また歴史劇と恋愛ものの相性も、悪くない。

現代劇で処女性を死守するヒロインはちょっと変人扱いされるかもしれませんし、結婚に国がかかっているということもありえないわけです。現代ならありえないほど高いハードルを超えて盛り上がるからこそ、見ている側は感動する……要するにマリー・アントワネットとフェルゼンですよね。
そう考えてゆくと、少女漫画的世界観をドラマにしようと思いついた本作のスタッフは目の付け所が冴えていると言えます。

そしていろいろと文句をつけましたが、本作は実のところ、極めてクオリティが高いのです。

ただし、そのターゲットに入らない視聴者にとっては厳しい作品と言えます。ピンポイントで若年女子を狙っているためそうでない人には受け入れがたい作品でしょうが、特定の層だけ狙うのであれば、有効な戦略です。
過去、日本の大河ドラマは露骨なキラキラ女子路線を狙い、失敗しました。『江 姫たちの戦国』、『花燃ゆ』です。そして2018年の『西郷どん』も、女性の視点を意識しています。

こうした作品はなぜヒットしなかったのでしょうか。

それは作り手の本気度の問題でしょう。

「女向けならイケメン出せばいいでしょ」「スイーツっぽくすればいいでしょ」と手抜きをしていては、視聴者にも伝わります。それに比べて本作は、「何がティーンエイジャー女子に受けるか真剣にリサーチして作った」ということです。本気でリサーチすれば、「おにぎりを握っているヒロインが女性にウケる」なんてマヌケな結論は出てこない。

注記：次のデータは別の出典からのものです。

(** The instrument with the observation of a snapshot. *)
Definition observed_turnover (t : Z) (o : option TurnoverObservation) : option Turnover :=
  (fun o => {| to_value := ob_value o; to_method := ob_method o; to_currency := ob_currency o;
               to_observed_at_ns := Some t; to_raw_reference := Some (ob_raw_reference o) |}) <$> o.
Definition reobserved (t : Z) (o : option TurnoverObservation) (i : CatalogInstrument) : CatalogInstrument :=
  with_record (set_turnover (observed_turnover t o) (inst i)) i.

Lemma reobserved_row t o i : set_row_present (is_present i) (observation_columns t o) (row_for i) = row_for (reobserved t o i).
Proof. unfold row_for, instrument_row. cbn. by destruct o. Qed.

Lemma observation_facts k v m c r o : observation_init k (DDec (Finite v)) m c r = Ok o ->
  dltb v dzero = false /\ nonempty c = true /\ nonempty r = true.
Proof.
  intros Ho. unfold observation_init, turnover_init in Ho. cbv zeta in Ho. inv_ok.
  repeat match goal with H : _nonempty_string _ _ = Ok _ |- _ => apply nonempty_spec in H as [-> H] end. done.
Qed.

Lemma wf_record r i : lifecycle_phase r = lifecycle_phase (inst i) -> tradable r = tradable (inst i) ->
  well_formed i -> well_formed (with_record r i).
Proof. intros Hp Ht []. constructor; cbn; rewrite ?Hp, ?Ht; done. Qed.

Lemma reobserved_holds sc k t o i : 0 <= t <= MAX_INT64 -> (forall x, o = Some x ->
    observation_init (ob_instrument_key x) (DDec (Finite (ob_value x))) (ob_method x) (ob_currency x) (ob_raw_reference x) = Ok x /\
    ob_currency x = quote_asset (inst i)) ->
  holds sc k i -> holds sc k (reobserved t o i).
Proof.
  intros Ht Ho [Hm ? ? ? ? ?]. constructor; try done. apply made_spec in Hm as ([R1 R2 R3 R4 R5] & W & _). apply made_spec.
  split_and!; [constructor; try done|by apply wf_record|].
  - unfold quoted_in. cbn. intros u Hu. destruct o as [x|]; [|done]. injection Hu as <-. cbn. by apply Ho.
  - destruct o as [x|]; [|done]. destruct (Ho x eq_refl) as [(Hv & Hc & Hr)%observation_facts _].
    unfold turnover_ok, turnover_init. cbn -[_nonempty_string _optional_nonempty_string _optional_nonnegative_int MAX_INT64].
    rewrite Hv. cbn [raise_if]. rewrite (proj2 (nonempty_spec _ _ _) (conj eq_refl Hc)). cbn [rbind].
    rewrite (proj2 (opt_nonnegative_spec (Some t) _ (Some t))) by (split; [done|by intros ? [= <-]]). cbn [rbind present eqb negb raise_if].
    by rewrite (proj2 (opt_nonempty_spec (Some (ob_raw_reference x)) _ (Some (ob_raw_reference x)))).
Qed.

(** The loop over the rows. *)
Definition reread (S : CompleteTurnoverSnapshot) (table : gmap string TurnoverObservation) (k : string) (row : InstrumentRow)
    : InstrumentRow :=
  set_row_present (r_present row) (observation_columns (ts_observed_at_ns S)
    (if bool_decide (k ∈ covered_instrument_keys S) then table !! k else None)) row.

Lemma write_turnovers_inv S table rows db db' keys : NoDup rows.*1 -> write_turnovers S table rows db = Ok (db', keys) ->
  db' = set_instruments (catalog_instrument db') db /\
  (forall s k, catalog_instrument db' !! (s, k) =
     match (if bool_decide (s = ts_scope S) then (list_to_map rows : gmap string InstrumentRow) !! k else None) with
     | Some row => Some (reread S table k row)
     | None => catalog_instrument db !! (s, k)
     end) /\
  (forall k row o, (k, row) ∈ rows -> k ∈ covered_instrument_keys S -> table !! k = Some o -> ob_currency o = r_quote_asset row).
Proof.
  revert db keys. induction rows as [|[k row] rows IH]; intros db keys Hnd Hw.
  - cbn in Hw. inv_ok. split_and!; [by destruct db'| |intros k row o Hin; by apply elem_of_nil in Hin].
    intros s k. case_bool_decide; cbn; by rewrite ?lookup_empty.
  - rewrite fmap_cons in Hnd. apply NoDup_cons in Hnd as [Hn Hnd]. cbn [write_turnovers] in Hw.
    apply rbind_ok in Hw as ([db1 changed] & H1 & Hw). apply rbind_ok in Hw as ([db2 keys2] & H2 & Hw). injection Hw as <- <-.
    destruct (IH db1 keys2 Hnd H2) as (Hdb & Hrows & Hcur). unfold write_turnover, checked in H1. cbv zeta in H1. inv_ok.
    split_and!.
    + rewrite Hdb. done.
    + intros s k'. rewrite Hrows. destruct (bool_decide_reflect (s = ts_scope S)) as [Heq|Hs]; cbn.
      * destruct (base.decide (k' = k)) as [->|Hne].
        -- rewrite (not_elem_of_list_to_map_1 rows) by done. rewrite lookup_insert_eq, Heq. by rewrite lookup_insert_eq.
        -- rewrite (lookup_insert_ne (list_to_map rows)) by done.
           destruct ((list_to_map rows : gmap string InstrumentRow) !! k'); [done|]. by rewrite lookup_insert_ne by congruence.
      * rewrite lookup_insert_ne by congruence. done.
    + intros k' row' o Hin Hk Ho. apply elem_of_cons in Hin as [[= -> ->]|Hin]; [|by eapply Hcur].
      rewrite bool_decide_eq_true_2 in * by done. rewrite Ho in *. bool_prop. by apply String.eqb_eq.
Qed.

『クイーン・メアリー』は一見とても軽薄です。でもその軽薄さの原因になるドン!とか、ゴージャスなドレスとか、舞い降りる羽根とか、実は計算されつくされているんですね。本気のリサーチ力を感じます。

それ以上に大事なのは「どうせ女子供向けなんだからくだらなくていい」という傲慢さがまったくない点です。例えば『花燃ゆ』は若い女性向けといいながら、そのメインターゲットが失笑するような宣伝をしてきました。ポスターを見ただけで見る気が失せた、ダサすぎ、という辛辣な若い女性の意見がありました。軽い気持ちで若い女性向けを考えてはならないんですよね。おっさんの考えた若い女性向けほどダサく、彼女らをあきれさせるものはないのですから。無知な若い女相手ならイケメン壁ドンを出せばいいやと見下していると、見下された側はそれを敏感に感じるでしょう。

「大河を女性向けにしたから失敗した」は、確かにその通りです。

時代劇枠が多く様々なターゲットに作れるのであれば、そういうドラマがあってもよいとは思います。しかし、大河枠ではそんな狭いターゲット向けに作るのは失敗のもと。素直に「老若男女広く支持される良作」にした方がよい結果が出来ます。

そしてこの「女性向けだから駄目」という結論には、ターゲット設定だけではない失敗の本質があります。

「女性向け=手抜きしていい、史実を中途半端に入れてもいい、ごまかしがきく」と舐めてかかるという部分があるのです。なめきった態度で作ったら、駄作になるのも無理はないでしょう。

本作は作品そのものとしても興味深いですし、ターゲットを絞った歴史ドラマの作り方としてもおもしろいと思います。かなり特殊な人を選ぶドラマではありますが、おすすめできるともできないとも言い切れない、不思議な作品です。

あったようで、実はあまりなかった「本気で作った女性向け歴史ドラマ」として、この秋ご覧になってみてはいかがでしょうか。